Before Us is a Petition for Review on Certiorari under Rule 45 assailing and seeking to set aside the Decision[1] and Resolution[2] dated March 11, 2011 and June 1, 2011, respectively, of the Court of Appeals (CA) in CA-G.R. SP No. 114616, overturning the January 22, 2010 and March 30, 2010 Resolutions[3] of the National Labor Relations Commission (NLRC), Second Division in NLRC NCR OFW Case No. (M)09-10261-07.

The facts are not disputed. On May 10, 2006, petitioner Jessie David (David) entered into a six-month Contract of Employment[4] with respondent OSG Shipmanagement Manila, Inc. (OSG Manila), for and in behalf of its principal Michaelmar Shipping Services, Inc., as a Third Officer of the crude tanker M/T Raphael. The engagement was the third contract of employment between David and OSG Manila. OSG Manila previously hired and deployed David to work aboard crude tankers since December 2004.[5]
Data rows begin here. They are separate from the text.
Lemma range_query_witness :
  exists rows,
    getExpensesByUserAndDateRange refHost 1 (Date_ymd 2025 10 1) (Date_ymd 2025 10 3)
                                  (sampleWorld [lunch; bobsRow; snack] healthy)
    = (Returned rows, sampleWorld [lunch; bobsRow; snack] healthy)
    /\ (forall e, In e rows <->
          In e (expenses (sampleWorld [lunch; bobsRow; snack] healthy))
          /\ e_userId e = 1
          /\ exists d, rowDay refHost e = Some d /\ 20393 <= d <= 20395)
    /\ Permutation rows
         (filter (fun e => (e_userId e =? 1) && inDays refHost 20393 20395 e)
                 (expenses (sampleWorld [lunch; bobsRow; snack] healthy))).
Proof.
  apply (range_query_is_scoped_to_the_owner refHost 1 (Date_ymd 2025 10 1)
           (Date_ymd 2025 10 3) 20393 20395
           (sampleWorld [lunch; bobsRow; snack] healthy)).
  - intro op. reflexivity.
  - vm_compute. reflexivity.
  - vm_compute. reflexivity.
Defined.

(** ** Limits of a listing *)

(** X18: with a store that answers, [getExpensesByUser] lists the expenses
    of the user newest date first and applies the limit as [slice(0, limit)]
    does: a missing limit and the limit 0 give the whole listing, a positive
    limit [n] its first [n] rows, and a negative limit [-k] all rows but the
    last [k]. *)
Theorem listing_limit_is_a_slice :
  forall (H : Host) (userId : Z) (limit : option Q) (w : World),
    Healthy w ->
    exists rows,
      getExpensesByUser H userId limit w = (Returned rows, w)
      /\ (truthyNum limit = false ->
          rows = sort (byDateDesc H) (ownedBy userId w))
      /\ (truthyNum limit = true -> 0 <= ToInteger (numOf limit) ->
          rows = firstn (Z.to_nat (ToInteger (numOf limit)))
                        (sort (byDateDesc H) (ownedBy userId w)))
      /\ (truthyNum limit = true -> ToInteger (numOf limit) < 0 ->
          rows = firstn (List.length (sort (byDateDesc H) (ownedBy userId w))
                         - Z.to_nat (- ToInteger (numOf limit)))
                        (sort (byDateDesc H) (ownedBy userId w))).
Proof.
  intros H userId limit w Hw.
  set (all := sort (byDateDesc H) (ownedBy userId w)).
  unfold getExpensesByUser, bind, expense_find_all. rewrite Hw. fold (ownedBy userId w).
  fold all. destruct (truthyNum limit) eqn:Ht.
  - destruct limit as [q|]; [|discriminate]. simpl numOf.
    eexists. split; [reflexivity|]. split; [discriminate|].
    unfold slice0. split; intros _ Hq.
    + destruct (Z.ltb_spec (ToInteger q) 0); [lia|].
      destruct (Z.le_ge_cases (ToInteger q) (Z.of_nat (List.length all))) as [Hle|Hge].
      * rewrite Z.min_l by exact Hle. reflexivity.
      * rewrite Z.min_r by exact Hge. rewrite Nat2Z.id.
        rewrite firstn_all. symmetry. apply firstn_all2. lia.
    + destruct (Z.ltb_spec (ToInteger q) 0); [|lia].
      f_equal. lia.
  - eexists. split; [reflexivity|]. split; [reflexivity|].
    split; discriminate.
Qed.

Lemma listing_limit_witness :
  exists rows,
    getExpensesByUser refHost 1 (Some (-1)%Q) (sampleWorld [lunch; snack; taxi] healthy)
    = (Returned rows, sampleWorld [lunch; snack; taxi] healthy)
    /\ rows = [taxi; lunch].
Proof.
  destruct (listing_limit_is_a_slice refHost 1 (Some (-1)%Q)
              (sampleWorld [lunch; snack; taxi] healthy) (fun op => eq_refl))
    as [rows [Hr [_ [_ Hneg]]]].
  exists rows. split; [exact Hr|].
  rewrite (Hneg eq_refl ltac:(vm_compute; reflexivity)). vm_compute. reflexivity.
Defined.

(** ** Dates without time, and back from their texts *)

Lemma days_from_civil_day :
  forall y m d, days_from_civil y m 1 + d - 1 = days_from_civil y m d.
Proof. intros y m d. unfold days_from_civil. cbv zeta. lia. Qed.

(** The constructor [new Date(y, m - 1, d)] on the parts of a day that is
    not in the years 0..99 gives that day back. *)
Lemma Date_ymd_of_parts :
  forall z,
    representable z ->
    ~ (0 <= getFullYear z <= 99) ->
    Date_ymd (getFullYear z) (getMonth z) (getDate z) = LocalTime z 0.
Proof.
  intros z Hz Hy.
  destruct (civil_from_days_spec z) as [Hm [_ Hback]].
  unfold Date_ymd, getFullYear, getMonth, getDate in *.
  set (y := fst (fst (civil_from_days z))) in *.
  set (m := snd (fst (civil_from_days z))) in *.
  set (d := snd (civil_from_days z)) in *.
  assert (Hq : (0 <=? y) && (y <=? 99) = false).
  { destruct (Z.leb_spec 0 y); destruct (Z.leb_spec y 99); simpl; auto. lia. }
  rewrite Hq. cbv zeta.
  replace ((m - 1) / 12) with 0 by (Z.div_mod_to_equations; lia).
  replace ((m - 1) mod 12 + 1) with m by (Z.div_mod_to_equations; lia).
  replace (y + 0) with y by lia.
  rewrite days_from_civil_day, Hback.
  unfold timeClip, representable in *.
  destruct (Z.leb_spec (Z.abs (z * 86400000 + 0)) 8640000000000000); [reflexivity|lia].
Qed.

(** X19: for every day that [Date] can represent, outside the years 0 to
    99 that the [Date] constructor reads as 1900 to 1999, the copy
    [new Date(date.getFullYear(), date.getMonth(), date.getDate())] that
    [createExpense] saves is midnight of the same calendar day, whatever
    the time of day of the original. *)
Theorem date_without_time_keeps_the_day :
  forall d ms : Z,
    representable d ->
    ~ (0 <= getFullYear d <= 99) ->
    dateOnly (LocalTime d ms) = LocalTime d 0.
Proof.
  intros d ms Hd Hy. unfold dateOnly. apply Date_ymd_of_parts; assumption.
Qed.

Lemma date_without_time_witness :
  dateOnly (LocalTime wednesday 36000000) = LocalTime wednesday 0.
Proof.
  apply date_without_time_keeps_the_day.
  - unfold representable, wednesday. lia.
  - vm_compute. intros [_ Hle]. apply Hle. reflexivity.
Defined.





(** ** The webhook and the users *)

Lemma findOrCreate_outcome :
  forall phone name s,
    (userLookupFails phone s = true
     /\ findOrCreateByPhoneNumber phone name s = (Thrown StoreError, s))
    \/ (userLookupFails phone s = false
        /\ exists user s',
             findOrCreateByPhoneNumber phone name s = (Returned user, s')
             /\ phoneNumber user = phone
             /\ outbox s' = outbox s).
Proof.
  intros phone name s. unfold userLookupFails, findOrCreateByPhoneNumber.
  destruct (faulty (world s) FindUser); [left; split; reflexivity|].
  destruct (find (fun u => String.eqb (phoneNumber u) phone) (users (world s)))
    as [user|] eqn:Hf.
  - right. split; [reflexivity|]. exists user, s. repeat split.
    apply find_some in Hf. destruct Hf as [_ Heq].
    apply String.eqb_eq. exact Heq.
  - destruct (userSaveFails s); [left; split; reflexivity|].
    right. split; [reflexivity|]. eexists; eexists. repeat split.
Qed.

Lemma onWorld_outbox :
  forall (A : Type) (c : M A) s o s',
    onWorld c s = (o, s') -> outbox s' = outbox s.
Proof.
  intros A c s o s' Hc. unfold onWorld in Hc.
  destruct (c (world s)) as [o1 w1]. injection Hc as _ <-. reflexivity.
Qed.

Lemma processMessage_returns :
  forall H JSON_parse parseArguments JSON_stringify round1 round2 text userId s,
  exists response s',
    onWorld (processMessage H JSON_parse parseArguments JSON_stringify
                            round1 round2 text userId) s
    = (Returned response, s')
    /\ outbox s' = outbox s.
Proof.
  intros H JSON_parse parseArguments JSON_stringify round1 round2 text userId s.
  destruct (orchestrator_returns JSON_parse parseArguments JSON_stringify
              (round2 text)
              (fun functionName args => executeFunction H functionName args userId)
              (round1 text) (world s)) as [reply [w' Hr]].
  unfold onWorld, processMessage. rewrite Hr.
  eexists; eexists. split; reflexivity.
Qed.

(** X21: [handleIncomingMessage] on a call with a first entry and a first
    change never throws.  Either the call is ignored and nothing changes,
    or exactly one message is posted: through the phone-number id of the
    call, to the WhatsApp id of its first contact, and never a template
    message. *)
Theorem webhook_posts_one_reply :
  forall (H : Host) (JSON_parse : string -> option JsVal)
         (parseArguments : string -> option Args.t)
         (JSON_stringify : JsVal -> string)
         (round1 : string -> Outcome (option ChatMessage))
         (round2 : string -> list ToolMessage -> Outcome (option string))
         (changeValue : ChangeValue) (changes : list ChangeValue)
         (entries : list (list ChangeValue)) (s : Service),
  exists status s',
    handleIncomingMessage H JSON_parse parseArguments JSON_stringify round1 round2
                          ((changeValue :: changes) :: entries) s
    = (Returned status, s')
    /\ ((status = StatusIgnored /\ s' = s)
        \/ (status <> StatusIgnored
            /\ exists contact m,
                 firstOf (contacts changeValue) = Some contact
                 /\ outbox s'
                    = (outbox s
                       ++ [mkOutbound (phone_number_id (metadata changeValue)) m])%list
                 /\ recipient m = wa_id contact
                 /\ forall to tpl,
                      m <> WhatsAppFormatter.WhatsappTemplateMessage to tpl)).
Proof.
  intros H JSON_parse parseArguments JSON_stringify round1 round2
         changeValue changes entries s.
  assert (Hignored : exists status s',
             s_ret StatusIgnored s = (Returned status, s')
             /\ ((status = StatusIgnored /\ s' = s)
                 \/ (status <> StatusIgnored
                     /\ exists contact m,
                          firstOf (contacts changeValue) = Some contact
                          /\ outbox s'
                             = (outbox s
                                ++ [mkOutbound (phone_number_id (metadata changeValue)) m])%list
                          /\ recipient m = wa_id contact
                          /\ forall to tpl,
                               m <> WhatsAppFormatter.WhatsappTemplateMessage to tpl))).
  { exists StatusIgnored, s. split; [reflexivity|left; split; reflexivity]. }
  unfold handleIncomingMessage. cbv zeta.
  destruct (firstOf (messages changeValue)) as [message|]; [|exact Hignored].
  destruct (firstOf (contacts changeValue)) as [contact|]; [|exact Hignored].
  destruct (String.eqb (msg_from message) ""); [exact Hignored|].
  destruct (String.eqb (msg_from message)
                       (display_phone_number (metadata changeValue)));
    [exact Hignored|].
  destruct (negb (String.eqb (msg_type message) "text")
            || negb (truthyStr (msg_body message))); [exact Hignored|].
  clear Hignored. unfold replyTo, s_try_catch, s_bind.
  destruct (findOrCreate_outcome (wa_id contact) None s)
    as [[_ Hf]|[_ [user [s1 [Hf [_ Ho1]]]]]]; rewrite Hf.
  - eexists; eexists. split; [reflexivity|]. right. split; [discriminate|].
    eexists; eexists. repeat split. discriminate.
  - destruct (processMessage_returns H JSON_parse parseArguments JSON_stringify
                round1 round2 (textOf (msg_body message)) (user_id user) s1)
      as [response [s2 [Hp Ho2]]].
    rewrite Hp.
    destruct (truthy (imageUrl response));
      (eexists; eexists; split; [reflexivity|]; right; split; [discriminate|];
       eexists; eexists; split; [reflexivity|];
       split; [simpl; rewrite Ho2, Ho1; reflexivity|];
       split; [reflexivity|discriminate]).
Qed.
Prior to his embarkation, David underwent a pre-employment medical examination (PEME) and was declared “fit for further sea duty.”[6] David then boarded the ship M/T Raphael on May 23, 2006.[7] Barely six months into his employment or in November 2006, David complained of an intolerable pain on his left foot so that he consulted a doctor at the port of Rotterdam.  The doctor diagnosed him as suffering from “lipoma [on the] left upper leg”[8] and a possible “calcaneus spur of [the] left foot.”[9]  Although found to be fit for work, David was nonetheless advised to undergo further treatment upon repatriation to the Philippines.[10]

Immediately after his return to the country on December 4, 2006, OSG Manila referred David to the company-designated physician, Dr. Robert Lim (Dr. Lim) of the Metropolitan Medical Center (MMC), who referred him to the Cardinal Santos Medical Center for a Magnetic Resonance Imaging (MRI), which reflected the following impressions:

Large soft tissue mass of the anterior left thigh, as described. Considerations include neoplasm such as benign/malignant nerve sheath tumor, hemangioma, soft tissue sarcoma or inflammatory process such as intramuscular abscess.[11]

The Pathology Report of the MMC also showed the following: “Left anterior thigh mass excision: Malignant fibrous histiocytoma, myxoid type. Margins of resection negative for tumor.”[12]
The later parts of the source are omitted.